Anyone that has received proxy requests in the form of a contest giveaway or election campaign emails over the past several months realizes that the Wyndham Corporation has and always will have the ability to directly communicate its message to Owners. However, the Board and the election communication process are the only mechanism by which Owners and those not affiliated with Wyndham have the ability to communicate to the entire Club. Unfortunately the Board with its current composition primarily serves as a proxy for the Wyndham Corporation, leaving only the election campaign process as the means by which involved Owners can communicate to the broader membership of the Club.

For the past several years I have read election statements from Wyndham and the Board that conveyed the message that electing anyone other than the incumbents would result in an increase in dues and the end of the Club as we know it. However, as someone that has been a WorldMark Owner for going on 20 years, I have come to believe that we as Owners are too often presented with a false choice. I believe that it is the responsibility of the Board to ensure that Owners are receiving the best value for the money they are spending. However, I do not believe that Owners can be provided with true value unless there is a dialogue that allows for Owners to effectively express the degree to which they value how the Club expends valuable resources.
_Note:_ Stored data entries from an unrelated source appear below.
(** * qutebrowser.commands.managers: command parsing, dispatch and search

    A shallow embedding of [qutebrowser/commands/managers.py]
    ([split_cmdline], [SearchManager], [CommandManager]) together with the
    Python string primitives the module relies on. *)

From Stdlib Require Import ZArith Ascii String List Lia Bool.
From stdpp Require Import gmap strings list.

Local Open Scope Z_scope.

(** ** Python [str] primitives

    Strings are sequences of code points below 256; [isspace] is Python's
    [str.isspace] on that range. *)
Module PyStr.

Definition isspace (c : ascii) : bool :=
  let n := N_of_ascii c in
  (((9 <=? n) && (n <=? 13)) || ((28 <=? n) && (n <=? 32))
   || (n =? 133) || (n =? 160))%N.

Definition is_empty (s : string) : bool :=
  match s with EmptyString => true | String _ _ => false end.

(** [s.lstrip()], [s.rstrip()], [s.strip()] *)
Fixpoint lstrip (s : string) : string :=
  match s with
  | EmptyString => EmptyString
  | String c s' => if isspace c then lstrip s' else s
  end.

Fixpoint rstrip (s : string) : string :=
  match s with
  | EmptyString => EmptyString
  | String c s' =>
      let r := rstrip s' in
      if is_empty r && isspace c then EmptyString else String c r
  end.

Definition strip (s : string) : string := lstrip (rstrip s).

(** [s.endswith(' ')] *)
Fixpoint endswith_space (s : string) : bool :=
  match s with
  | EmptyString => false
  | String c EmptyString => Ascii.eqb c " "
  | String _ s' => endswith_space s'
  end.

(** Prepend a character to the piece under construction (the head of the
    list returned by the scanners below). *)
Definition push (c : ascii) (l : list string) : list string :=
  match l with
  | [] => [String c EmptyString]
  | w :: ws => String c w :: ws
  end.

(** [s.split(maxsplit=k)] with no separator: runs of whitespace separate
    the words, leading whitespace is skipped, and once [k] words have been
    cut the remainder (leading whitespace skipped) is kept as one piece.  A
    negative [k] means no limit.  [split_ws] scans between words,
    [split_word] inside a word. *)
Fixpoint split_ws (k : Z) (s : string) {struct s} : list string :=
  match s with
  | EmptyString => []
  | String c s' =>
      if isspace c then split_ws k s'
      else if k =? 0 then [s]
      else push c (split_word k s')
  end
with split_word (k : Z) (s : string) {struct s} : list string :=
  match s with
  | EmptyString => [EmptyString]
  | String c s' =>
      if isspace c then EmptyString :: split_ws (k - 1) s'
      else push c (split_word k s')
  end.

(** [sep in s] and [s.split(sep)] for a non-empty separator.  [skip] counts
    the characters of a separator occurrence that are still to be dropped. *)
Fixpoint contains (sep s : string) : bool :=
  String.prefix sep s
  || match s with
     | EmptyString => false
     | String _ s' => contains sep s'
     end.

Fixpoint split_go (sep : string) (skip : nat) (s : string) : list string :=
  match s with
  | EmptyString => [EmptyString]
  | String c s' =>
      match skip with
      | S n => split_go sep n s'
      | O =>
          if String.prefix sep s
          then EmptyString :: split_go sep (Nat.pred (String.length sep)) s'
          else push c (split_go sep 0 s')
      end
  end.

Definition split_sep (sep s : string) : list string := split_go sep 0 s.

(** [sep.join(l)] *)
Fixpoint join (sep : string) (l : list string) : string :=
  match l with
  | [] => EmptyString
  | [w] => w
  | w :: ws => w +:+ sep +:+ join sep ws
  end.

End PyStr.

Import PyStr.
Transparency is the key to accountability, and if elected to the Board my priorities will be to maximize the value that we as owners realize from the investment that we have made into the Club, to develop more effective means to account for Owner preferences as the Club continues to grow, and to ensure that Owners feel as though the Board’s decisions represent the interests of the individual Owners that have purchased into the Club, rather than the Management Company for which it is supposed to provide oversight. But I cannot accomplish any of these goals without your votes.
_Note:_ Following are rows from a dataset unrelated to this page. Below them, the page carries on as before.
Lemma result_that_is_no_object_witness :
  persist plain 7 "/media/uploads/a.wav" named_metadata (JArr [JObj call1])
    empty_store = (billing_only, Raise TypeError).
Proof.
  destruct (result_that_is_no_object plain 7 "/media/uploads/a.wav"
              named_metadata (JArr [JObj call1]) empty_store)
    as (_ & Hrun & _); [reflexivity|].
  apply (Hrun ltac:(vm_compute; reflexivity) billing_only
           (Return ({| Topic.id := 1; Topic.name := "billing" |}, true))).
  vm_compute. reflexivity.
Defined.

(** What a loop over a value that is no list visits: nothing that is an
    object, and nothing at all only for the empty object and the empty
    string. *)
Lemma iter_no_list (v : json) :
  is_array v = false →
  match iter v with
  | Raise e => e = TypeError ∧ v ≠ JObj ∅ ∧ v ≠ JStr ""
  | Return entries =>
      Forall (λ utt, is_object utt = false) entries
      ∧ (entries = [] ↔ v = JObj ∅ ∨ v = JStr "")
  end.
Proof.
  destruct v as [| | | |s|l|m]; try done; simpl; intros _.
  - split; [apply Forall_fmap; by apply Forall_true|]. split.
    + intros Hnil. right. f_equal. apply fmap_nil_inv in Hnil. by destruct s.
    + intros [?|[= ->]]; done.
  - split; [apply Forall_fmap; by apply Forall_true|]. split.
    + intros Hnil. left. f_equal. apply fmap_nil_inv in Hnil.
      apply fmap_nil_inv in Hnil. by apply map_to_list_empty_iff.
    + intros [[= ->]|?]; [|done]. by rewrite map_to_list_empty.
Qed.

(** X5: when [utterances] is present and is no list, [persist] inserts no
    Utterance.  When the Topic and the File steps go through, the File row
    is inserted and stays, and [persist] returns its id for an empty object
    or an empty string, over which the loop does not run, and raises
    [TypeError] for null, a number, a boolean, a non-empty object or a
    non-empty string. *)
Theorem utterances_that_are_no_list (B : Backend) (now : Z) (audio_path : string)
    (metadata : dict) (doc : dict) (db : Store) (v : json) :
  doc !! "utterances" = Some v → is_array v = false →
  let run := persist B now audio_path metadata (JObj doc) db in
  Utterance_objects run.1 = Utterance_objects db
  ∧ (∀ name db1 topic created mk,
       topic_name metadata (JObj doc) = Return name →
       Topic_get_or_create B name db = (db1, Return (topic, created)) →
       File_row B now topic audio_path (JObj doc) = Return mk →
       rows (File_objects run.1)
       = rows (File_objects db) ++ [mk (next_id (File_objects db))]
       ∧ (v = JObj ∅ ∨ v = JStr "" →
          run.2 = Return (next_id (File_objects db)))
       ∧ (v ≠ JObj ∅ → v ≠ JStr "" → run.2 = Raise TypeError))
  ∧ (∀ file_id, run.2 = Return file_id → v = JObj ∅ ∨ v = JStr "").
Proof.
  intros Hv Hshape run.
  assert (entries_of (JObj doc) = iter v) as Hentries.
  { unfold entries_of. by rewrite get_JObj, Hv, bind_Return. }
  pose proof (iter_no_list v Hshape) as Hiter.
  assert (∀ f entries, iter v = Return entries →
            Utterance_rows B f entries
            = ([], match entries with [] => None | _ => Some TypeError end))
    as Hloop.
  { intros f entries Heq. rewrite Heq in Hiter.
    apply Utterance_rows_no_objects, Hiter. }
  split; [|split].
  - unfold run. rewrite persist_eq.
    destruct (topic_name metadata (JObj doc)) as [e|name]; [done|].
    destruct (Topic_get_or_create B name db) as [db1 out1] eqn:Htopic.
    destruct (Topic_get_or_create_frame B _ _ _ _ Htopic) as [_ Hu].
    destruct out1 as [e|[topic created]]; [done|].
    destruct (File_row B now topic audio_path (JObj doc)) as [e|mk]; [done|].
    cbv zeta. rewrite Hentries.
    destruct (iter v) as [e|entries] eqn:Heq; [done|].
    by rewrite (Hloop _ entries eq_refl).
  - intros name db1 topic created mk Hname Htopic Hrow.
    destruct (Topic_get_or_create_frame B _ _ _ _ Htopic) as [Hf Hu].
    destruct (File_row_keys B _ _ _ _ _ Hrow (next_id (File_objects db)))
      as [Hid _].
    unfold run. rewrite persist_eq, Hname, Htopic, Hrow. cbv zeta.
    rewrite Hentries, Hf.
    destruct (iter v) as [e|entries] eqn:Heq.
    + destruct Hiter as (-> & Hobj & Hstr). simpl.
      split; [done|]. split; [by intros [?|?]|done].
    + rewrite (Hloop _ entries eq_refl). simpl. destruct Hiter as [_ Hnil].
      split; [done|]. destruct entries as [|utt entries].
      * split; [by rewrite Hid|]. intros Hobj Hstr.
        destruct (proj1 Hnil eq_refl); done.
      * split; [|done]. intros Hempty. by apply Hnil in Hempty.
  - intros file_id. unfold run. rewrite persist_eq.
    destruct (topic_name metadata (JObj doc)) as [e|name]; [done|].
    destruct (Topic_get_or_create B name db) as [db1 [e|[topic created]]];
      [done|].
    destruct (File_row B now topic audio_path (JObj doc)) as [e|mk]; [done|].
    cbv zeta. rewrite Hentries.
    destruct (iter v) as [e|entries] eqn:Heq; [done|].
    rewrite (Hloop _ entries eq_refl). destruct Hiter as [_ Hnil].
    destruct entries; [|done]. intros _. by apply Hnil.
Qed.

Lemma utterances_that_are_no_list_witness :
  let run := persist plain 7 "/media/uploads/a.wav" upload_metadata
               (JObj (<["utterances" := JNull]> call1)) empty_store in
  run.2 = Raise TypeError
  ∧ Utterance_objects run.1 = empty_table
  ∧ rows (File_objects run.1) = [call1_file].
Proof.
  intros run.
  destruct (utterances_that_are_no_list plain 7 "/media/uploads/a.wav"
              upload_metadata (<["utterances" := JNull]> call1) empty_store JNull)
    as (Hutts & Hfile & _); [reflexivity|reflexivity|].
  edestruct Hfile as (Hrows & _ & Hraise);
    [vm_compute; reflexivity|vm_compute; reflexivity|vm_compute; reflexivity|].
  split; [by apply Hraise|]. split; [exact Hutts|].
  unfold run. rewrite Hrows. vm_compute. reflexivity.
Defined.

(** ** The rows against the document *)

Lemma bind_Raise {A C} (e : exn) (f : A → outcome C) : Raise e ≫= f = Raise e.
Proof. reflexivity. Qed.

(** One [d[key]] at the head of the binds in [H]. *)
Ltac read_key doc H key :=
  rewrite (getitem_JObj doc key) in H;
  destruct (doc !! key) eqn:?;
  [rewrite bind_Return in H; cbv beta in H
  |rewrite !bind_Raise in H; discriminate H].

Lemma File_row_holds (B : Backend) (now : Z) (topic : Topic.t)
    (audio_path : string) (doc : dict) (mk : Z → File.t) :
  File_row B now topic audio_path (JObj doc) = Return mk →
  ∀ id, File_holds B doc (mk id).
Proof.
  intros H id. unfold File_row, File_kwargs in H.
  read_key doc H "name". read_key doc H "extension". read_key doc H "rate".
  read_key doc H "bit_depth". read_key doc H "channels".
  read_key doc H "duration". read_key doc H "min_freq".
  read_key doc H "max_freq". read_key doc H "rms_loud".
  read_key doc H "zero_cross". read_key doc H "spec_cent".
  read_key doc H "spec_bw". read_key doc H "spec_flat".
  read_key doc H "rolloff". read_key doc H "chroma_stft".
  read_key doc H "spec_contr". read_key doc H "tonnetz". read_key doc H "mfcc".
  rewrite get_JObj, bind_Return in H. cbv beta in H.
  remember (default (JStr "") (doc !! "summary")) as summary eqn:Hsummary.
  read_key doc H "conflict". read_key doc H "silence".
  unfold mret, outcome_ret in H. rewrite bind_Return in H.
  destruct (File.columns B now _) as [mk'|] eqn:Hcol; [|discriminate H].
  injection H as <-. unfold File.columns in Hcol. simpl in Hcol.
  option_steps Hcol. injection Hcol as <-.
  unfold File_holds, stores. rewrite <- Hsummary.
  repeat split; try (eexists; split; [eassumption|eassumption]).
  eassumption.
Qed.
The Wyndham Corporation holds a substantial block of votes that they will invariably apply towards changing the Bylaws as well as re-electing their affiliated members. This together with those undeclared proxies that are given to the Board has resulted in the election of a Wyndham controlled Board year after year. My hope is that this year will be different, but making that difference will require action by individual Owners like you. Owners have the ability to cast all of your votes for one candidate, and I am humbly asking for the support of all of your votes this year so that the voting power of Independent Owners like you is not split in vain amongst the three non-affiliated members that are running for the Board.  If you have already granted your proxy to the WorldMark Board without designating your candidate then that only makes your participation in this year’s election all the more important. It is not too late for you to cast your vote.
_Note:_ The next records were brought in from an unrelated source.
(** * SVG path-data parser ([svgparser.py]): shallow embedding and properties

    The parser is a cursor-based scanner over an immutable string.  It is
    embedded here function by function: Python [str] is [string] (a
    character is an [ascii]; the parser only ever compares characters with
    ASCII ones), a cursor is a [nat], an exception is a value of [exn]
    carried by the [result] monad, and the two [while] loops that skip
    characters are structural recursions on the number of characters left. *)

From Stdlib Require Import Bool Arith ZArith Lia List.
From Stdlib Require Import Ascii String Decimal DecimalString DecimalPos DecimalN.
From Stdlib Require Import SpecFloat.
Import ListNotations.

#[local] Open Scope string_scope.
#[local] Open Scope nat_scope.

(** ** Exceptions and the error monad *)

(** Every [raise] of the module builds a plain [Exception] whose message is
    formatted from the data kept in the constructor.  [IndexError] and
    [ValueError] are the interpreter's own: indexing a string past its end,
    and [int]/[float] on a text that is no literal, or [int]/[str] on more
    digits than the interpreter converts. *)
Inductive exn : Type :=
| EmptyInput                                            (* 'Cannot parse empty string!' *)
| UnexpectedChar (c : ascii) (pos : nat) (d : string)   (* 'Unexpected {c} at {pos} in {d}!' *)
| UnexpectedEnd (pos : nat) (d : string)                (* 'Unexpected end of data at {pos} in {d}!' *)
| UnsupportedCommand (c : ascii) (pos : nat) (d : string) (* 'Unsupported command {c} at {pos} in {d}!' *)
| IndexError                                            (* string index out of range *)
| ValueError.                                           (* invalid literal, or too many digits *)

(** [OutOfFuel] is no Python outcome: it is what the fuelled driver loop
    answers when its fuel does not suffice, and [parse_d_property_total]
    shows that the driver never answers it. *)
Inductive result (A : Type) : Type :=
| Ok (a : A)
| Raise (e : exn)
| OutOfFuel.

Arguments Ok {A} a.
Arguments Raise {A} e.
Arguments OutOfFuel {A}.

Definition bind {A B : Type} (r : result A) (k : A -> result B) : result B :=
  match r with
  | Ok a => k a
  | Raise e => Raise e
  | OutOfFuel => OutOfFuel
  end.

Notation "x <- e ;; k" := (bind e (fun x => k))
  (at level 61, e at next level, right associativity).
Notation "' p <- e ;; k" := (bind e (fun x => let 'p := x in k))
  (at level 61, p pattern, e at next level, right associativity).

(** ** Python builtins used by the parser *)

Module Py.

(** [c in s] for a one-character [c]. *)
Fixpoint char_in (c : ascii) (s : string) : bool :=
  match s with
  | EmptyString => false
  | String a s' => Ascii.eqb c a || char_in c s'
  end.

(** [d[pos]] for [0 <= pos]. *)
Definition index (d : string) (pos : nat) : result ascii :=
  match String.get pos d with
  | Some c => Ok c
  | None => Raise IndexError
  end.

(** [d[a:b]] for [0 <= a]. *)
Definition slice (d : string) (a b : nat) : string := substring a (b - a) d.

(** A numeric value keeps its Python type: [int] is unbounded, [float] is
    IEEE 754 binary64. *)
Inductive number : Type :=
| PyInt (z : Z)
| PyFloat (f : spec_float).

(** The optional sign of a literal and the text after it. *)
Definition split_sign (s : string) : bool * string :=
  match s with
  | String "-" t => (true, t)
  | String "+" t => (false, t)
  | _ => (false, s)
  end.

Definition signed (neg : bool) (n : N) : Z :=
  if neg then Z.opp (Z.of_N n) else Z.of_N n.

(** The number an optional sign followed by decimal digits denotes. *)
Definition decimal_literal (s : string) : option Z :=
  let (neg, s1) := split_sign s in
  match NilZero.uint_of_string s1 with
  | Some u => Some (signed neg (N.of_uint u))
  | None => None
  end.

(** CPython refuses to convert between [int] and text when more than this
    many digits are involved ([sys.get_int_max_str_digits()], 4300 unless
    the interpreter is told otherwise).  The sign is not counted; leading
    zeros are. *)
Definition int_max_str_digits : N := 4300.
Furthermore, as a concerned Owner I am encouraging Owners to vote NO on the proposed replacement of the Bylaws. The Restated Bylaws have been prepared by attorneys hired by the Wyndham controlled Board, and as such reflects a perspective and language that is most beneficial to Wyndham the corporation. Cost savings has been articulated as the justification for the need to replace the existing Bylaws so that the Board can obligate the Club via multi-year contracts. However, a side by side reading of the proposed and existing Bylaws will show that the Board already has the authority to engage in multi-year contracts for a number of routine, goods and services categories that have been specified, so long as Wyndham does not have a 10% or more interest in the provider for the contract. 

For those goods and services contracts that fall outside of the specified categories, the Board during any given year has the ability to present a cost saving multi-year contract to Owners for approval at the annual meeting, but they have regularly elected not to do so. The Club already has the authority to execute multi-year contracts for areas that seem reasonable for most Owners, but if the authority for multi-year contracts needs to be extended to include certain new specified categories of service then that is what should be requested, and without the removal of provisions that were intended to provide transparency for Owners.

Our Club is important to me, but I also know that it is important to the many Owners that I’ve had the pleasure of meeting throughout the years. Please help to ensure that its Board of Directors is accountable to all of us as Owners. Please take a moment of your time to vote.

Since the Board began soliciting proxies even before candidates were announced, you may have assigned your proxy without designating your vote. If so, please be sure and submit your ballot marking both of your votes for Myle Hammond and NO on the proposed bylaw changes. If you would like more information from the perspective of individual WorldMark Owners you may connect with us at WorldMark Election Connection on Facebook.

There are four ways for you to vote in this year’s Board election. You may vote from a computer online via the WorldMark website.  You may vote by phone by calling (866) 567-7889 Monday-Friday, 5 a.m.-5 p.m. PT and Saturday, 6 a.m.-10 a.m. PT. You may vote by mail by sending in the completed proxy and ballot that you should have received, or you may vote in person at the annual Owner’s meeting to be held on Thursday, October 20th in Bellevue, Washington. Thank you for your support.

Respectfully submitted,
Myle E. Hammond
(USMC, Retired)

This email is being sent per section 4.2 of the WorldMark, The Club Communications Policy. The content of this email expresses the views and opinions of the sender only. The statements in this email are not made on behalf of WorldMark, The Club, its Board of Directors, or its representatives. The Club, its Board of Directors and its representatives do not endorse and cannot verify or be held responsible for the accuracy of the information contained in the message.


----------



## Slinger (Sep 19, 2016)

That's a uphill battle but good luck to Mr. Hammond!


----------